(Records excerpted from a collection)
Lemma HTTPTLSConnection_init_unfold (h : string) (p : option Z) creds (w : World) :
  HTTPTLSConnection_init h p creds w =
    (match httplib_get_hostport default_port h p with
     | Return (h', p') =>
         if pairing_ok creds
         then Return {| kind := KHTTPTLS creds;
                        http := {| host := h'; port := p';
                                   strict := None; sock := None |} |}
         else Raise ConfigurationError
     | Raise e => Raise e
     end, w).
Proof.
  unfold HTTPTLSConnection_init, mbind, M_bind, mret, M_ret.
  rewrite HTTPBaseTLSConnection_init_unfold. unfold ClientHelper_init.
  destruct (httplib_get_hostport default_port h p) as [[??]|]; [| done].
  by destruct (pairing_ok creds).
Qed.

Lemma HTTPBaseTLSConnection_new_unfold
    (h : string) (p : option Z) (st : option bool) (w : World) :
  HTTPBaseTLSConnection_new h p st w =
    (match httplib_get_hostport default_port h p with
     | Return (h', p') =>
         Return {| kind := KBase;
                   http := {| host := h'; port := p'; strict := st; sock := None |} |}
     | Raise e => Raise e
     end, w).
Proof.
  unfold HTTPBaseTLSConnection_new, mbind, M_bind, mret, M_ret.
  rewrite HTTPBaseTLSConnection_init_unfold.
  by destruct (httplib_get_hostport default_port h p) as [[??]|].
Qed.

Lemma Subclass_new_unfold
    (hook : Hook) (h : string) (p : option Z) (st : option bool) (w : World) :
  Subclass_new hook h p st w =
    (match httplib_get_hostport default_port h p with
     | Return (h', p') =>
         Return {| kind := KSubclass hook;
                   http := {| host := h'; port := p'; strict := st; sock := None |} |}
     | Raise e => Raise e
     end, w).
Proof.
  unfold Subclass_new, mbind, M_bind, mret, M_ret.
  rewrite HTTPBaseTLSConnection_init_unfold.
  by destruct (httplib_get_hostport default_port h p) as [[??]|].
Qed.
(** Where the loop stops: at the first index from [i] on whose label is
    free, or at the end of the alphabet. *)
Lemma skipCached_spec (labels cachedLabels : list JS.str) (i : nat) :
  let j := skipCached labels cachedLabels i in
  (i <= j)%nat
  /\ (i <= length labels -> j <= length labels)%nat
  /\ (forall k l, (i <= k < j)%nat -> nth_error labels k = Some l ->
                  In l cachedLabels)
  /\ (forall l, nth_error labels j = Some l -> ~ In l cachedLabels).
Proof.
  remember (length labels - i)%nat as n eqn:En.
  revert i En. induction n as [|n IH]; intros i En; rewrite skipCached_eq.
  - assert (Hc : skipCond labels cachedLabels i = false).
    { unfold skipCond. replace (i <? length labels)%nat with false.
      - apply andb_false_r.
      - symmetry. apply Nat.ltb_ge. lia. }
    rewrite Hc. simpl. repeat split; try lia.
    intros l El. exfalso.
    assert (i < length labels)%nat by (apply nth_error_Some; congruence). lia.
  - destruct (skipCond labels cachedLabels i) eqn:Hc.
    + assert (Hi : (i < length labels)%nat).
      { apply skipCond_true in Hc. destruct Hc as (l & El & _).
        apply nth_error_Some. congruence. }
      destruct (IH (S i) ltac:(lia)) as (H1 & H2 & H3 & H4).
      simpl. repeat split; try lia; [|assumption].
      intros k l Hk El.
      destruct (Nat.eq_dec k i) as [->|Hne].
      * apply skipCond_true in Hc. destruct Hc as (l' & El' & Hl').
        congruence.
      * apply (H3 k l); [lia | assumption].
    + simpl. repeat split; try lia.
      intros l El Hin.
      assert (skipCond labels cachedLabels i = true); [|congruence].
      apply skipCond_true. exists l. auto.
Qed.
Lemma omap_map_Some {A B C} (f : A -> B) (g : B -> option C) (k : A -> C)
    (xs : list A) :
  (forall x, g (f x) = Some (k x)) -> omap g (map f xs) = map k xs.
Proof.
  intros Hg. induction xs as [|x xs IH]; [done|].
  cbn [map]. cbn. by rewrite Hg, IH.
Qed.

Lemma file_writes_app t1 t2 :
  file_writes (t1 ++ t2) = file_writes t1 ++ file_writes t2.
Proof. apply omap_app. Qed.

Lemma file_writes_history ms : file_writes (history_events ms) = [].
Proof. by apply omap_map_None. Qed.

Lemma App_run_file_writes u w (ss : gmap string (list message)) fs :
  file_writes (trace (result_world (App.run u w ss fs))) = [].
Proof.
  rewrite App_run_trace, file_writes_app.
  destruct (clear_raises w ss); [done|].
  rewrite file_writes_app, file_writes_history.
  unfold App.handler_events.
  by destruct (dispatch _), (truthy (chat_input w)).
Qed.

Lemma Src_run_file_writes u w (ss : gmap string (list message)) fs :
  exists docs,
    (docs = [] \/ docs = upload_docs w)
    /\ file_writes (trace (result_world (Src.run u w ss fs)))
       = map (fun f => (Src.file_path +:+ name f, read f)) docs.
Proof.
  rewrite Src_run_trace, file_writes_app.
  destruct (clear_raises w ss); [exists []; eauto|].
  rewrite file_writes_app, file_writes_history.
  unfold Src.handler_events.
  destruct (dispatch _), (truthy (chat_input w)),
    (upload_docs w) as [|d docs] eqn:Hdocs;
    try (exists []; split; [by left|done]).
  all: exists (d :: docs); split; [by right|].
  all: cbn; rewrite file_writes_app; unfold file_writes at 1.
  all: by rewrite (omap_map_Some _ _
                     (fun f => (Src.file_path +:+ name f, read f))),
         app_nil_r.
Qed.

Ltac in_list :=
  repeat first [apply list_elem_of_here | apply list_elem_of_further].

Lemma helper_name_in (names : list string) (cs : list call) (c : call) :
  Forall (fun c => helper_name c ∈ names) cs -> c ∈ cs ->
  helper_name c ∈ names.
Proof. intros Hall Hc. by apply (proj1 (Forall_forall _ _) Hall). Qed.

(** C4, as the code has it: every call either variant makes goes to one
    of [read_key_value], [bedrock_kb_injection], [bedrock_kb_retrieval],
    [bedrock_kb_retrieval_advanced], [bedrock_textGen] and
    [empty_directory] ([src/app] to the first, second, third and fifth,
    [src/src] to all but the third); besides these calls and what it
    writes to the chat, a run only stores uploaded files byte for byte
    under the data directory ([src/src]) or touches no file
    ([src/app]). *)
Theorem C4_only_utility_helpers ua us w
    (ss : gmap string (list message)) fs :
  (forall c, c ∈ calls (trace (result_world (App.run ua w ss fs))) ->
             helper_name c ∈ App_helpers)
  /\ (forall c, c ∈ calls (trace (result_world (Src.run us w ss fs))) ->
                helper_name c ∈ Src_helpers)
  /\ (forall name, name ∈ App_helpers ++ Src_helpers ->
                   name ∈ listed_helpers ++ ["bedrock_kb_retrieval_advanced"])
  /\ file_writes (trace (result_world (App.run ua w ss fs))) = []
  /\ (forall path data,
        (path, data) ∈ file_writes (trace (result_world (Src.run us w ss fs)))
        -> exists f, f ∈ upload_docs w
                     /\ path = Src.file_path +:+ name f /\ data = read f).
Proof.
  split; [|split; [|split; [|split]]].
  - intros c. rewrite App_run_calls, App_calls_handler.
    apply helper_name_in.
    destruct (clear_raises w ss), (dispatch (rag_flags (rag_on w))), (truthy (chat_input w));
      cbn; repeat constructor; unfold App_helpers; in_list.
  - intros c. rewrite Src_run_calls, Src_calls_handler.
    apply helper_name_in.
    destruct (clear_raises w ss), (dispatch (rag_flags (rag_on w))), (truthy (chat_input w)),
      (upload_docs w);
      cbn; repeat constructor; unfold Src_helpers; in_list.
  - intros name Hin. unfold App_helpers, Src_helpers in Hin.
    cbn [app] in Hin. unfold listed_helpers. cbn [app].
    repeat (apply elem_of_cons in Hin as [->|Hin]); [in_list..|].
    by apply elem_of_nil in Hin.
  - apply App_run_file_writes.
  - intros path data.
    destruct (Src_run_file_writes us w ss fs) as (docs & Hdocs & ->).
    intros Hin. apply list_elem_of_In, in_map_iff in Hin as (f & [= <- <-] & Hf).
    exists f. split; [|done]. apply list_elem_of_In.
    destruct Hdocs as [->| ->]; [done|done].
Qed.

* _Directions_
The response must consist of the lines above, from the first one through the line containing "destruct (httplib_get_hostport default_port h p) as [[??]|];", reproduced exactly.

* _Output of the exercise_
Lemma HTTPTLSConnection_init_unfold (h : string) (p : option Z) creds (w : World) :
  HTTPTLSConnection_init h p creds w =
    (match httplib_get_hostport default_port h p with
     | Return (h', p') =>
         if pairing_ok creds
         then Return {| kind := KHTTPTLS creds;
                        http := {| host := h'; port := p';
                                   strict := None; sock := None |} |}
         else Raise ConfigurationError
     | Raise e => Raise e
     end, w).
Proof.
  unfold HTTPTLSConnection_init, mbind, M_bind, mret, M_ret.
  rewrite HTTPBaseTLSConnection_init_unfold. unfold ClientHelper_init.
  destruct (httplib_get_hostport default_port h p) as [[??]|]; [| done].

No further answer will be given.